BJ is still at the conference (he'll be home tonight, so all of you serial killers, baby stealers, and burglars have totally missed your opportunity, neener neener neener!). As far as I'm concerned, he can't get here soon enough.
Last week was a really busy week for him at work. More than once he didn't come home until well past midnight. That was the primary reason for our extended trip to Grammaland - I figured, if I was going to be home alone, anyway, I might as well not be home.
I feel like I haven't seen him in months, and I'm worried that the kids won't recognize him when he does get home. And, I have to admit, I'm jealous that he can leave for a few days, while I can't be away from Claire for more than an hour, and MG would freak right out if I tried to leave for much more than that. It has made me think a lot about single parents.
How on earth do you do it? This has been one of the hardest weeks of my parenting life. It's psychologically so different to know that there's no one coming home soon. Yesterday was interminable. I felt like it lasted for at least 47 hours. It wasn't because we just sat in the house whining at each other all day, either, although it felt like we did that for a large percentage of the day... We actually managed to get to the hospital to see Karen's new baby, Nameless, who is the smallest baby I have ever seen in real life - 5 pounds, 15 ounces. He made Claire look huge.
I can't imagine what it would be like to do this alone - to not have another adult to empty the Diaper Genie once in a while, or to open the sippy cup full of milk that accidentally got left in the toy room for a week, or to fool into changing the really horrible diapers. After one week of it, I am ready to lose my tiny mind. I find myself lacking patience, snapping at MG, letting Claire cry longer than I normally would... The house is a mess. I have no motivation to change that fact. And we've been eating complete crap. What's the point of cooking something when the only other person here to eat thinks that buttered noodles with Parmesan cheese are the height of culinary perfection?
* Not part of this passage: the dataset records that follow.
Lemma retryLoop_spec fuel records b w w' sent res :
  retryLoop NextBackOff fuel records b w = Some (w', sent, res) →
  ∃ err, res = Ok err ∧ delivered records w w' err ∧ Forall (λ r, r ⊆+ records) sent.
Proof.
  revert records b w w' sent res. induction fuel as [|fuel IH]; intros records b w w' sent res; simpl; [done|].
  destruct (putRecordsAndCollectFailed records w) as [w1 r] eqn:Hput.
  destruct (putRecordsAndCollectFailed_spec _ _ _ _ Hput) as (sub & Hst & [(err & -> & Hsub)|(failed & -> & Hp & _)]).
  - intros [= <- <- <-]. eexists. split; [done|]. split; [|by constructor]. exists sub. by rewrite Hst.
  - case_match eqn:Hlen.
    + intros [= <- <- <-]. apply Nat.eqb_eq, nil_length_inv in Hlen as ->. rewrite app_nil_r in Hp.
      exists None. split; [done|]. split; [|by constructor]. exists sub. rewrite Hst. split; [done|].
      split; [by rewrite Hp | done].
    + destruct (NextBackOff b w1) as [b' d]. destruct (retryLoop _ _ _ _ _) as [[[w2 sent'] res']|] eqn:Hr; [|done].
      intros [= <- <- <-]. destruct (IH _ _ _ _ _ _ Hr) as (err & -> & (sub' & Hst' & Hsub' & Hall) & Hsent).
      exists err. split; [done|]. rewrite Sleep_stored Hst in Hst'. split.
      * exists (sub ++ sub'). split; [by rewrite Hst' -app_assoc|].
        rewrite -Hp. split; [by apply submseteq_app|]. intros Hn. by rewrite (Hall Hn).
      * constructor; [done|]. eapply Forall_impl; [done|]. intros r Hr'. etrans; [done|].
        rewrite -Hp. apply submseteq_inserts_l. done.
Qed.

Lemma retryLoop_terminates fuel records b w :
  makes_progress W → length records ≤ fuel → 0 < fuel → is_Some (retryLoop NextBackOff fuel records b w).
Proof.
  intros Hprog. revert records b w. induction fuel as [|fuel IH]; intros records b w Hlen Hpos; [lia|]. simpl.
  destruct (putRecordsAndCollectFailed records w) as [w1 r] eqn:Hput.
  destruct (putRecordsAndCollectFailed_spec _ _ _ _ Hput) as (sub & _ & [(err & -> & _)|(failed & -> & Hp & Hless)]); [done|].
  case_match eqn:Hz; [done|]. destruct (NextBackOff b w1) as [b' d].
  apply Nat.eqb_neq in Hz. assert (length failed ≤ fuel) as Hf.
  { destruct records as [|r records].
    - apply Permutation_length in Hp. rewrite length_app /= in Hp. lia.
    - specialize (Hless Hprog). simpl in *. assert (length failed < S (length records)) by (apply Hless; done). lia. }
  destruct (IH failed b' (Sleep d w1) Hf ltac:(lia)) as [[[w2 sent] res] ->]. done.
Qed.

End RetryLoop.

Definition allocated (h : heap) (l : loc) : Prop := is_Some (h !! l).

Lemma allocated_keeps h h' ls : keeps h h' → Forall (allocated h) ls → Forall (allocated h') ls.
Proof.
  intros Hk Hall. eapply Forall_impl; [done|]. intros l [rec Hl].
  destruct (Hk _ _ Hl) as (rec' & Hl' & _). by exists rec'.
Qed.

Lemma allocated_chunks_keeps h h' cs :
  keeps h h' → Forall (Forall (allocated h)) cs → Forall (Forall (allocated h')) cs.
Proof. intros Hk Hall. eapply Forall_impl; [done|]. intros ls. by apply allocated_keeps. Qed.

Lemma keyed_all_keeps h h' ls : keeps h h' → Forall (keyed h) ls → Forall (keyed h') ls.
Proof. intros Hk Hall. eapply Forall_impl; [done|]. intros l Hl. by apply (keyed_keeps h). Qed.

Lemma length_entries h ls : length (entries h ls) ≤ length ls.
Proof. unfold entries. induction ls as [|l ls IH]; csimpl; [done|]. destruct (h !! l); csimpl; lia. Qed.

Lemma entries_app h ls ks : entries h (ls ++ ks) = entries h ls ++ entries h ks.
Proof. apply omap_app. Qed.

Lemma Forall_mjoin_inv {A} (P : A → Prop) ls : Forall P (mjoin ls) → Forall (Forall P) ls.
Proof.
  induction ls as [|l ls IH]; simpl; [done|]. intros [Hl Hls]%Forall_app. constructor; auto.
Qed.

Lemma chunks_of_500 (ls : list loc) :
  ∃ cs, Chunk ls kinesisBatchSizeMax = Ok (Some cs) ∧ mjoin cs = ls ∧ Forall (λ c, length c ≤ 500) cs.
Proof.
  exists (chunks 500 ls). split; [by rewrite Chunk_chunks|].
  split; [apply concat_chunks; lia|]. apply Forall_lookup. intros j c Hc. eapply (chunks_bounds 500) in Hc as [_ Hc]; [done | lia].
Qed.

Section WriterBatches.
Context {W B : Type} `{!WriterWorld W, !WriterLaws W} (New : W → B) (NextBackOff : B → W → B * Z).
Implicit Types (w : W) (h : heap) (b : B).

Lemma putRecordsBatch_spec fuel batch h w w' h' sent res :
  Forall (allocated h) batch →
  putRecordsBatch New NextBackOff fuel batch h w = Some (w', h', sent, res) →
  ∃ err, res = Ok err ∧ keeps h h' ∧ Forall (keyed h') batch ∧ delivered (entries h' batch) w w' err ∧
    Forall (λ r, length r ≤ length batch) sent.
Proof.
  intros Hall. unfold putRecordsBatch.
  destruct (buildEntries_spec batch [] h w Hall) as (w1 & h1 & -> & Hst & Hk & Hkeyed). rewrite app_nil_l.
  pose proof (NewV4_stored w1) as Hid. destruct (NewV4 w1) as [w2 id]. simpl in Hid.
  destruct (retryLoop _ _ _ _ _) as [[[w3 sent'] res']|] eqn:Hr; [|done]. intros [= <- <- <- <-].
  destruct (retryLoop_spec _ _ _ _ _ _ _ _ Hr) as (err & -> & (sub & Hsub) & Hsent).
  exists err. split; [done|]. split; [done|]. split; [done|]. split.
  - exists sub. by rewrite -Hst -Hid.
  - eapply Forall_impl; [done|]. intros r Hle%submseteq_length. pose proof (length_entries h1 batch). lia.
Qed.

Lemma putRecordsBatch_terminates fuel batch h w :
  makes_progress W → Forall (allocated h) batch → length batch ≤ fuel → 0 < fuel →
  is_Some (putRecordsBatch New NextBackOff fuel batch h w).
Proof.
  intros Hprog Hall Hlen Hpos. unfold putRecordsBatch.
  destruct (buildEntries_spec batch [] h w Hall) as (w1 & h1 & -> & _). rewrite app_nil_l.
  destruct (NewV4 w1) as [w2 id]. pose proof (length_entries h1 batch).
  destruct (retryLoop_terminates NextBackOff fuel (entries h1 batch) (New w2) w2 Hprog) as [[[w3 sent] res] ->];
    [lia | done | done].
Qed.
(* ===== verification/Scheduler.v ===== *)
(** * pkg/conc/scheduler/scheduler.go: jobs that run in batches

    Callers put jobs into a queue and wait for their results, one goroutine makes
    batches of the jobs, others run the batches and send the results.  The model is a
    transition system: a step is one operation on a channel, one signal, one call of
    the batch runner, which is a parameter, or the end of a period of the ticker.
    Channels are lists; a send waits while the channel is full.  The batch timeout is
    positive: the ticker panics on any other.  Metrics are left out, and providers are
    passed on unseen. *)
From S2P Require Import Prelude.

Section Scheduler.
Context {T P E : Type} `{Zero T} (maxBatchSize runnerCount : nat).

(** [pkg/conc/scheduler/scheduler.go:33-37] job; the caller stands for its result channel *)
Record job := { key : string; provider : P; caller : nat }.

(** [pkg/conc/scheduler/scheduler.go:28-31] result *)
Definition job_result : Type := result E T.

(** What the batch runner returns for a batch. *)
Definition answer : Type := result E (gmap string T).

(** createBatches: in its select, sending a batch, sending the last batch, or done. *)
Inductive batcher := Selecting | Sending | SendingLast | Closed.

(** executeBatches of one goroutine: waiting for a batch, running one, sending the
    results of one, or done. *)
Inductive runner :=
| Idle
| Running (batch : list job)
| Delivering (results : list (job * job_result))
| Ended.

(** The ticker of createBatches: whether it runs and whether a tick is in its
    channel.  Reset starts it and Stop ends it, and both drop a tick that was not read. *)
Record ticker_state := { active : bool; ticked : bool }.

Definition ticker_Reset : ticker_state := {| active := true; ticked := false |}.
Definition ticker_Stop : ticker_state := {| active := false; ticked := false |}.

(** [pkg/conc/scheduler/scheduler.go:45-54] scheduler, with the batch that is being
    formed, the channels and the goroutines; what was scheduled, the results that were
    received and the batches that were run *)
Record system := {
  workQueue : list job;
  currentBatch : list job;
  create : batcher;
  ticker : ticker_state;
  batchQueue : list (list job);
  runners : list runner;
  scheduled : list job;
  received : list (job * job_result);
  answers : list (list job * answer);
}.

(** [pkg/conc/scheduler/scheduler.go:105-135] scheduler.Run: the goroutines that it
    starts, on the empty queue of NewSchedulerWithSettings (73-84), with the stopped
    ticker of createBatches *)
Definition Run : system := {|
  workQueue := []; currentBatch := []; create := Selecting; ticker := ticker_Stop; batchQueue := [];
  runners := replicate runnerCount Idle; scheduled := []; received := []; answers := [];
|}.

Implicit Types (s : system) (j : job).

Definition with_create (wq cur : list job) (c : batcher) (tk : ticker_state) (bq : list (list job)) s : system := {|
  workQueue := wq; currentBatch := cur; create := c; ticker := tk; batchQueue := bq; runners := runners s;
  scheduled := scheduled s; received := received s; answers := answers s;
|}.

Definition with_runner (r : nat) (x : runner) (bq : list (list job)) (rec : list (job * job_result))
    (ans : list (list job * answer)) s : system := {|
  workQueue := workQueue s; currentBatch := currentBatch s; create := create s; ticker := ticker s; batchQueue := bq;
  runners := <[r := x]> (runners s); scheduled := scheduled s; received := rec; answers := ans;
|}.

(** [pkg/conc/scheduler/scheduler.go:89-93] ScheduleJob puts its job into the queue *)
Definition ScheduleJob j s : option system :=
  if decide (length (workQueue s) < runnerCount ∧ caller j ∉ (caller <$> scheduled s))
  then Some {| workQueue := workQueue s ++ [j]; currentBatch := currentBatch s; create := create s; ticker := ticker s;
               batchQueue := batchQueue s; runners := runners s; scheduled := scheduled s ++ [j];
               received := received s; answers := answers s |}
  else None.

(** What wakes the select of createBatches up. *)
Inductive signal := CtxDone | Tick | Job.

(** [pkg/conc/scheduler/scheduler.go:138-171] the select of createBatches; a tick can
    only be received when there is one *)
Definition createBatches (sig : signal) s : option system :=
  match create s, sig with
  | Selecting, CtxDone =>
      Some (if 0 <? length (currentBatch s)
            then with_create (workQueue s) (currentBatch s) SendingLast (ticker s) (batchQueue s) s
            else with_create (workQueue s) (currentBatch s) Closed ticker_Stop (batchQueue s) s)
  | Selecting, Tick =>
      if ticked (ticker s) then
        Some (if 0 <? length (currentBatch s)
              then with_create (workQueue s) (currentBatch s) Sending
                     {| active := active (ticker s); ticked := false |} (batchQueue s) s
              else with_create (workQueue s) (currentBatch s) Selecting ticker_Stop (batchQueue s) s)
      else None
  | Selecting, Job =>
      match workQueue s with
      | [] => None
      | j :: rest =>
          let cur := currentBatch s ++ [j] in
          let tk := if length cur =? 1 then ticker_Reset else ticker s in
          Some (with_create rest cur (if length cur =? maxBatchSize then Sending else Selecting) tk (batchQueue s) s)
      end
  | _, _ => None
  end.

(** A period of the running ticker is over; its channel holds one tick. *)
Definition period s : option system :=
  if active (ticker s) && negb (ticked (ticker s))
  then Some (with_create (workQueue s) (currentBatch s) (create s) {| active := true; ticked := true |} (batchQueue s) s)
  else None.

(** [pkg/conc/scheduler/scheduler.go:127-173] the sends of createBatches, after which
    the ticker is stopped and a new batch begins or the channel is closed *)
Definition flush s : option system :=
  if decide (length (batchQueue s) < runnerCount) then
    match create s with
    | Sending => Some (with_create (workQueue s) [] Selecting ticker_Stop (batchQueue s ++ [currentBatch s]) s)
    | SendingLast => Some (with_create (workQueue s) [] Closed ticker_Stop (batchQueue s ++ [currentBatch s]) s)
    | _ => None
    end
  else None.

(** [pkg/conc/scheduler/scheduler.go:180-192] the results for the jobs of a batch *)
Definition results_of (batch : list job) (a : answer) : list (job * job_result) :=
  match a with
  | Err e => (λ j, (j, Err e)) <$> batch
  | Ok m => (λ j, (j, Ok (default zero (m !! key j)))) <$> batch
  end.

(** [pkg/conc/scheduler/scheduler.go:175-196] executeBatches of goroutine [r]: the next
    step, with the answer of the batch runner *)
Definition executeBatches (r : nat) (a : answer) s : option system :=
  match runners s !! r with
  | Some Idle =>
      match batchQueue s, create s with
      | batch :: rest, _ => Some (with_runner r (Running batch) rest (received s) (answers s) s)
      | [], Closed => Some (with_runner r Ended [] (received s) (answers s) s)
      | [], _ => None
      end
  | Some (Running batch) =>
      Some (with_runner r (Delivering (results_of batch a)) (batchQueue s) (received s) (answers s ++ [(batch, a)]) s)
  | Some (Delivering []) => Some (with_runner r Idle (batchQueue s) (received s) (answers s) s)
  | Some (Delivering (res :: rest)) =>
      Some (with_runner r (Delivering rest) (batchQueue s) (received s ++ [res]) (answers s) s)
  | _ => None
  end.

(** The steps of the scheduler itself, and those of its callers. *)
Inductive label := LSignal (sig : signal) | LPeriod | LFlush | LRunner (r : nat) (a : answer).

Definition next (l : label) s : option system :=
  match l with
  | LSignal sig => createBatches sig s
  | LPeriod => period s
  | LFlush => flush s
  | LRunner r a => executeBatches r a s
  end.

Inductive step s s' : Prop :=
| step_call j : ScheduleJob j s = Some s' → step s s'
| step_next l : next l s = Some s' → step s s'.

(** ** Where the jobs are *)

Definition jobs_of (x : runner) : list job :=
  match x with Running batch => batch | Delivering results => results.*1 | _ => [] end.

Definition jobs_in s : list job :=
  workQueue s ++ currentBatch s ++ mjoin (batchQueue s) ++ mjoin (jobs_of <$> runners s) ++ (received s).*1.

(** A result is the one of a batch with the job that was run. *)
Definition justified (ans : list (list job * answer)) (jr : job * job_result) : Prop :=
  ∃ batch a, (batch, a) ∈ ans ∧ jr ∈ results_of batch a.

Definition results_in (x : runner) : list (job * job_result) :=
  match x with Delivering results => results | _ => [] end.

Definition fits (batch : list job) : Prop := 0 < length batch ≤ maxBatchSize.

Definition running_fits (x : runner) : Prop :=
  match x with Running batch => fits batch | _ => True end.

Record inv s : Prop := {
  inv_jobs : jobs_in s ≡ₚ scheduled s;
  inv_callers : NoDup (caller <$> scheduled s);
  inv_queue : Forall fits (batchQueue s);
  inv_running : Forall running_fits (runners s);
  inv_answers : Forall (λ ba, fits ba.1) (answers s);
  inv_results : Forall (justified (answers s)) (mjoin (results_in <$> runners s) ++ received s);
  inv_current : match create s with
    | Selecting => length (currentBatch s) < maxBatchSize
    | Sending | SendingLast => fits (currentBatch s)
    | Closed => currentBatch s = []
    end;
  inv_ticker : create s = Selecting → currentBatch s ≠ [] → active (ticker s) = true;
  inv_runners : length (runners s) = runnerCount;
  inv_ended : create s ≠ Closed → Forall (λ x, x ≠ Ended) (runners s);
}.

(** ** Preservation *)

Lemma mjoin_insert {A B} (f : A → list B) (l : list A) r x y :
  l !! r = Some x → f x ++ mjoin (f <$> <[r := y]> l) ≡ₚ f y ++ mjoin (f <$> l).
Proof.
  intros Hr. rewrite -{2}(take_drop_middle l r x Hr) insert_take_drop; [by eapply lookup_lt_Some|].
  rewrite !fmap_app !fmap_cons !join_app /=. solve_Permutation.
Qed.

Lemma justified_app ans ba jr : justified ans jr → justified (ans ++ [ba]) jr.
Proof. intros (b & a & Hin & Hjr). exists b, a. split; [apply elem_of_app; by left | done]. Qed.

Lemma results_of_jobs batch a : (results_of batch a).*1 = batch.
Proof. destruct a; simpl; rewrite -list_fmap_compose; apply list_fmap_id. Qed.


Lemma Forall_runner (Q : runner → Prop) l r x : Forall Q l → Q x → Forall Q (<[r := x]> l).
Proof. intros Hl Hx. by apply Forall_insert. Qed.

Lemma inv_Run : 0 < maxBatchSize → inv Run.
Proof.
  intros Hmax. split; simpl; try done; try by constructor.
  - unfold jobs_in. simpl. by induction runnerCount.
  - by apply Forall_replicate.
  - rewrite app_nil_r. by induction runnerCount.
  - apply length_replicate.
  - intros _. by apply Forall_replicate.
Qed.

(** The goroutine of createBatches moves. *)
Lemma inv_with_create s wq cur c tk bq :
  inv s → wq ++ cur ++ mjoin bq ≡ₚ workQueue s ++ currentBatch s ++ mjoin (batchQueue s) → Forall fits bq →
  match c with
  | Selecting => length cur < maxBatchSize
  | Sending | SendingLast => fits cur
  | Closed => cur = []
  end → (c = Selecting → cur ≠ [] → active tk = true) → (c ≠ Closed → create s ≠ Closed) → inv (with_create wq cur c tk bq s).
Proof.
  intros [Hjobs Hcall Hq Hrun Hans Hres Hcur Htk Hlen Hend] Hp Hbq Hc Htk' Hopen. split; simpl; try done; [|auto].
  rewrite -Hjobs. unfold jobs_in. simpl. rewrite !app_assoc -(app_assoc wq) Hp. by rewrite !app_assoc.
Qed.

Lemma inv_createBatches sig s s' : 0 < maxBatchSize → inv s → createBatches sig s = Some s' → inv s'.
Proof.
  intros Hmax Hinv. pose proof (inv_current _ Hinv) as Hcur. pose proof (inv_queue _ Hinv) as Hq.
  unfold createBatches. destruct (create s) eqn:Hc; try done.
  assert (create s ≠ Closed) as Hopen by congruence. destruct sig.
  - destruct (Nat.ltb_spec 0 (length (currentBatch s))); intros [= <-]; apply inv_with_create; try done.
    + unfold fits. lia.
    + apply nil_length_inv. lia.
  - destruct (ticked (ticker s)); [|done].
    destruct (Nat.ltb_spec 0 (length (currentBatch s))) as [Hl|Hl]; intros [= <-]; apply inv_with_create; try done.
    + unfold fits. lia.
    + intros _ []. apply nil_length_inv. lia.
  - destruct (workQueue s) as [|j rest] eqn:Hwq; [done|]. intros [= <-]. apply inv_with_create; [done| |done| | |done].
    + rewrite Hwq. solve_Permutation.
    + rewrite length_app /=. destruct (Nat.eqb_spec (length (currentBatch s) + 1) maxBatchSize); simpl; unfold fits;
        rewrite ?length_app /=; lia.
    + intros _ _. rewrite length_app /=. destruct (Nat.eqb_spec (length (currentBatch s) + 1) 1) as [_|Hne]; [done|].
      apply (inv_ticker _ Hinv Hc). intros Hnil. rewrite Hnil /= in Hne. lia.
Qed.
I've always respected single parents, but I never had any idea just how hard it was. My hat is off to all of you who have done this alone. I honestly have no idea how you manage(d) it.
1 comment:
I feel like a single mom too when Matt's away on conference or reviews or the like. Usually I'm working when he travels so that adds another dimension of fun to the mix. I get up around 5 or 5:30 to get myself ready and the car loaded up. Then I get Katelynn ready, give her sippycup of milk and we are out the door by 6:15 to 6:30. I get her to daycare right when it opens, get her settled and go to work.
I would do my best to take a short lunch or come in early so I could leave a wee bit early to pick her up. Then once we were home I'd have her on a strict schedule to get her in bed by at least 8:30. Once she was down I'd do some prep work for the next morning, clean up, talk to Matt on the phone, etc and then be asleep by 9pm to do it all over again the next day.
I am fortunate that Matt tries to be gone as few days as possible. Last May he was gone for about 4 days and I felt like I was going to lose my mind, I was so exhausted.
I know what you're thinking: "At least you have work to break things up. You're not around her 24/7." And to that I say "Yes, absolutely!" That does keep me sane. I wonder how single moms manage everything too. For me, I get through 3/4 of his trip and am like "I cannot do this anymore!!!" and then the next day I discover things really aren't that bad and I find some sort of a groove. Before I know it Matt's home.